Therapeutic engagement is perceived as the crux of mental health nursing, but prior to the development of the Therapeutic Engagement Questionnaire (TEQ) there was no metric to measure this objectively in acute inpatient mental health settings.

Mental health nurse with patient

Development and validation of the TEQ

The development of the TEQ was led by Mary Chambers, Professor of Mental Health Nursing, Kingston University. and ARC South London's theme lead for patient and public involvement research. 

The TEQ was developed in 2019 in partnership with mental health service users for use in an acute setting to measure the impact of mental health nurses on service users’ recovery, and to support staff to engage therapeutically with patients, with a view to delivering improved outcomes.

The questionnaires are based on available literature, data collected from interviews with service users and a workshop focusing on how to measure the contribution of mental health nurses to service user recovery The TEQ was developed and validated across 26 NHS mental health trusts in England to measure therapeutic engagement in adult acute inpatient healthcare settings in two contexts – the general therapeutic environment and one-to-one interactions with service users. Following validation, the TEQ was piloted on two wards in South West London and St George’s Mental Health NHS Trust.
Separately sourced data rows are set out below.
(* ===== verification/Admission.v ===== *)
(** * Concurrency admission: apps/securityedge/internal/admission/limiter.go

    The limiter counts the requests in flight, in total and per client.  A
    successful [Acquire] returns a closure guarded by [sync.Once]: here a ticket,
    which [release] hands back; calling it again does nothing.  The mutex makes
    each call one step. *)

From S2P Require Import Prelude GoStr.

Module Admission.

Record Limiter := mkLimiter { global : Z; perClient : gmap str Z }.
Definition New : Limiter := mkLimiter 0 ∅.

Definition active (client : str) (l : Limiter) : Z := default 0 (perClient l !! client).

(** [inl] is the reason of a refusal. *)
Definition Acquire (client : str) (globalLimit clientLimit : Z) (l : Limiter) : str + Limiter :=
  if globalLimit <=? global l then inl (lit "global_concurrency")
  else if clientLimit <=? active client l then inl (lit "client_concurrency")
  else inr (mkLimiter (global l + 1) (<[client := active client l + 1]> (perClient l))).

(** The body of the returned closure, under its [Once]. *)
Definition release_once (client : str) (l : Limiter) : Limiter :=
  let n := active client l - 1 in
  mkLimiter (global l - 1) (if n <=? 0 then delete client (perClient l) else <[client := n]> (perClient l)).

Record Snapshot_ := mkSnapshot { GlobalActive : Z; ClientActive : option (gmap str Z); TrackedClients : Z }.
Definition Snapshot (includeClients : bool) (l : Limiter) : Snapshot_ :=
  mkSnapshot (global l) (if includeClients then Some (perClient l) else None) (Z.of_nat (size (perClient l))).

(** ** The limiter and the tickets that have not been handed back *)

Record system := mkSystem { lim : Limiter; held : gmap nat str; issued : nat }.
Definition init : system := mkSystem New ∅ 0.

Definition acquire (client : str) (globalLimit clientLimit : Z) (s : system) : option nat * system :=
  match Acquire client globalLimit clientLimit (lim s) with
  | inl _ => (None, s)
  | inr l => (Some (issued s), mkSystem l (<[issued s := client]> (held s)) (S (issued s)))
  end.

Definition release (ticket : nat) (s : system) : system :=
  match held s !! ticket with
  | Some client => mkSystem (release_once client (lim s)) (delete ticket (held s)) (issued s)
  | None => s
  end.

Inductive step : system → system → Prop :=
  | step_acquire client gl cl s : step s (snd (acquire client gl cl s))
  | step_release ticket s : step s (release ticket s).

(** The tickets of one client. *)
Definition holding (client : str) (s : system) : Z :=
  Z.of_nat (size (filter (λ kv : nat * str, snd kv = client) (held s))).

Record Inv (s : system) : Prop := {
  inv_global : global (lim s) = Z.of_nat (size (held s));
  inv_client : ∀ c, perClient (lim s) !! c = if holding c s =? 0 then None else Some (holding c s);
  inv_fresh : ∀ t, (issued s <= t)%nat → held s !! t = None;
}.

Lemma inv_active s c : Inv s → active c (lim s) = holding c s.
Proof. intros [_ H _]. unfold active. rewrite H. destruct (Z.eqb_spec (holding c s) 0); [done|done]. Qed.

Lemma holding_insert t c (h : gmap nat str) c' : h !! t = None →
  size (filter (λ kv : nat * str, snd kv = c') (<[t := c]> h))
  = (size (filter (λ kv : nat * str, snd kv = c') h) + if decide (c = c') then 1 else 0)%nat.
Proof.
  intros Ht. case_decide as Hc.
  - rewrite map_filter_insert_True by done. rewrite map_size_insert_None; [lia|].
    apply map_lookup_filter_None_2. by left.
  - rewrite map_filter_insert_False by done. rewrite delete_id by done. lia.
Qed.

Lemma Inv_init : Inv init.
Proof. split; [done| |done]. intros c. done. Qed.

Lemma Inv_step s s' : step s s' → Inv s → Inv s'.
Proof.
  intros [client gl cl s0|ticket s0] HI.
  - pose proof (inv_active s0 client HI) as Ha. destruct HI as [Hg Hc Hf]. unfold acquire, Acquire.
    destruct (gl <=? _); [done|]. destruct (cl <=? _); [done|]. cbn [snd].
    pose proof (Hf (issued s0) ltac:(done)) as Hfr. split; cbn [lim held issued global perClient].
    + rewrite map_size_insert_None by done. lia.
    + intros c. unfold holding in *. cbn [held]. rewrite holding_insert by done. rewrite Ha.
      rewrite lookup_insert. destruct (decide (client = c)) as [->|Hne].
      * destruct (Z.eqb_spec (Z.of_nat (size (filter (λ kv : nat * str, snd kv = c) (held s0)) + 1)) 0); [lia|f_equal; lia].
      * by rewrite Nat.add_0_r, Hc.
    + intros t Ht. rewrite lookup_insert_ne by lia. apply Hf. lia.
  - unfold release. destruct (held s0 !! ticket) as [client|] eqn:Et; [|done].
    pose proof (inv_active s0 client HI) as Ha. destruct HI as [Hg Hc Hf].
    assert (∀ c, holding c s0 = Z.of_nat (size (filter (λ kv : nat * str, snd kv = c) (delete ticket (held s0))))
      + if decide (client = c) then 1 else 0) as Hh.
    { intros c. unfold holding. rewrite <- (insert_delete_id (held s0) ticket client) at 1 by done.
      rewrite holding_insert by apply lookup_delete_eq. case_decide; lia. }
    split; cbn [lim held issued global perClient release_once].
    + rewrite Hg, map_size_delete_Some by done. assert (size (held s0) ≠ 0%nat); [|lia].
      intros H0. apply map_size_empty_iff in H0. by rewrite H0, lookup_empty in Et.
    + intros c. unfold holding at 1 2. cbn [held]. rewrite Ha. specialize (Hh c) as Hhc. specialize (Hc c).
      destruct (decide (client = c)) as [->|Hne].
      * replace (Z.of_nat (size (filter (λ kv : nat * str, snd kv = c) (delete ticket (held s0))))) with (holding c s0 - 1) by lia.
        destruct (Z.leb_spec (holding c s0 - 1) 0); destruct (Z.eqb_spec (holding c s0 - 1) 0); try lia;
          [by rewrite lookup_delete_eq | by rewrite lookup_insert_eq].
      * rewrite Z.add_0_r in Hhc. rewrite <- Hhc, <- Hc.
        destruct (_ <=? 0); [by rewrite lookup_delete_ne | by rewrite lookup_insert_ne].
    + intros t Ht. rewrite lookup_delete_None. right. by apply Hf.
Qed.

Lemma Inv_steps s : rtc step init s → Inv s.
Proof.
  intros H. assert (∀ s0, Inv s0 → rtc step s0 s → Inv s) as Hgen; [|by apply (Hgen init Inv_init)].
  clear H. intros s0 H0 Hs. revert H0. induction Hs as [|s1 s2 s3 H1 _ IH]; [done|]. intros H0. by apply IH, (Inv_step s1).
Qed.

(** the counters are exact.  After any interleaving of acquisitions and releases — releases repeated,
    in any order, or missing — the global count is the number of tickets still held, each client's count
    is the number of its tickets, and no entry is kept for a client that holds none. *)
Theorem admission_exact s : rtc step init s →
  global (lim s) = Z.of_nat (size (held s))
  ∧ (∀ c, active c (lim s) = holding c s)
  ∧ (∀ c, is_Some (perClient (lim s) !! c) ↔ 0 < holding c s).
Proof.
  intros Hs%Inv_steps. split_and!; [apply Hs | intros c; by apply inv_active|].
  intros c. rewrite (inv_client s Hs). unfold holding. destruct (Z.eqb_spec (Z.of_nat (size (filter (λ kv : nat * str, snd kv = c) (held s)))) 0).
  - split; [intros [? ?]; done | lia].
  - split; [lia | by eexists].
Qed.

(** admission is decided by the limits alone.  In a reachable state a request is admitted exactly when
    fewer than [globalLimit] requests are in flight and fewer than [clientLimit] of this client; the
    refusal names the limit, the global one first, and changes nothing; an admission counts one ticket. *)
Theorem Acquire_decides s client globalLimit clientLimit : rtc step init s →
  match Acquire client globalLimit clientLimit (lim s) with
  | inl reason =>
      if globalLimit <=? Z.of_nat (size (held s)) then reason = "global_concurrency"
      else clientLimit <= holding client s ∧ reason = "client_concurrency"
  | inr l =>
      Z.of_nat (size (held s)) < globalLimit ∧ holding client s < clientLimit
      ∧ global l = global (lim s) + 1 ∧ active client l = active client (lim s) + 1
      ∧ ∀ c, c ≠ client → active c l = active c (lim s)
  end.
Proof.
  intros Hs%Inv_steps. pose proof (inv_global s Hs) as Hg. pose proof (inv_active s client Hs) as Ha.
  unfold Acquire. rewrite Hg, Ha.
  destruct (Z.leb_spec globalLimit (Z.of_nat (size (held s)))); [done|].
  destruct (Z.leb_spec clientLimit (holding client s)); [done|]. split_and!; [done..| |].
  - unfold active. cbn [perClient]. by rewrite lookup_insert_eq.
  - intros c Hc. unfold active. cbn [perClient]. by rewrite lookup_insert_ne.
Qed.

(** *** Witnesses *)

Definition sample : system :=
  release 0 (release 0 (snd (acquire "b" 5 1 (snd (acquire "a" 5 1 init))))).

Lemma sample_admission_reachable : rtc step init sample.
Proof.
  eapply rtc_l; [apply (step_acquire "a" 5 1)|]. eapply rtc_l; [apply (step_acquire "b" 5 1)|].
  eapply rtc_l; [apply (step_release 0)|]. apply rtc_once, (step_release 0).
Qed.

Lemma admission_exact_witness : global (lim sample) = 1 ∧ global (lim sample) = Z.of_nat (size (held sample)).
Proof. split; [vm_compute; reflexivity | exact (proj1 (admission_exact sample sample_admission_reachable))]. Defined.

Lemma Acquire_decides_witness : Acquire "b" 5 1 (lim sample) = inl (lit "client_concurrency").
Proof.
  pose proof (Acquire_decides sample "b" 5 1 sample_admission_reachable) as H. revert H.
  destruct (Acquire "b" 5 1 (lim sample)) as [r|l] eqn:E.
  - vm_compute. intros [_ H]. rewrite H. reflexivity.
  - intros _. vm_compute in E. discriminate E.
Defined.
End Admission.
The TEQ’s national and international impact

TEQ is now being implemented into routine clinical practice in England and internationally

Introducing the NHS guidance on reducing harm from ligatures, Hannah Cadogan, lecturer in nursing at Roehampton University, and representative for lived experience at the Royal College of Nursing, said: 

Therapeutic engagement is spoken about first in this guidance for a reason: from my experience it was a massive factor that not only in a moment stopped me from actively trying to take my own life, but it ultimately lead to me managing my distressing thoughts without self harming.

Hannah Cadogan, lecturer in nursing at Roehampton University, and representative for lived experience at the Royal College of Nursing

How the TEQ is being used

The TEQ has highlighted the role of registered mental health nurses in therapeutic engagement activity and in identifying practice variations within wards. The implementation sites are using TEQ data in a variety of ways, for example: to support nursing strategy, inform quality improvement, and to introduce new ways of working with the objective to increase the quality-of-service user experience and nurses job satisfaction.

Other impacts from use of the TEQ include:

  • Identified variation in practice between how service users and registered mental health nurses are involved in collaborating to create a care plan
  • Trusts are initiating nursing practice improvements to help increase service user engagement
  • Barriers and obstacles highlighted to registered mental health nurses delivering perceived appropriate and valued therapeutic activities; as a result of being made aware of these problems, managers and nurses have been able to institute supportive and remedial actions.

Examples of quality improvements in practice resulting from TEQ findings include:

  • Registered nurses carrying out enhanced level observations and reviewed daily
  • Service users meet with both their named nurse and junior doctors to discuss and agree their care plan
  • Named/primary nurse introduces themselves to the service user at each nurse handover (twice-daily)
  • Highly skilled nurses lead and coach healthcare assistants and agency staff.

The TEQ helped develop a partnership between the patients and the staff. This didn’t need any extra funding, it only needed us to focus on the patient's expectations […] and respecting that they are experts in their recovery

Collen Baffana, manager of an adult mental health ward at Queen Mary’s Hospital in Roehampton.

Professor Chambers and Francesca Taylor, research project manager at Kingston University, gave a presentation on embedding research into practice in acute mental health settings: barriers and enablers to the implementation of the  TEQ at the Royal College of Nursing International Research conference in Manchester on 6 September 2023.

There are also plans to develop a TEQ App prototype for evaluation and to explore its potential use in other care settings.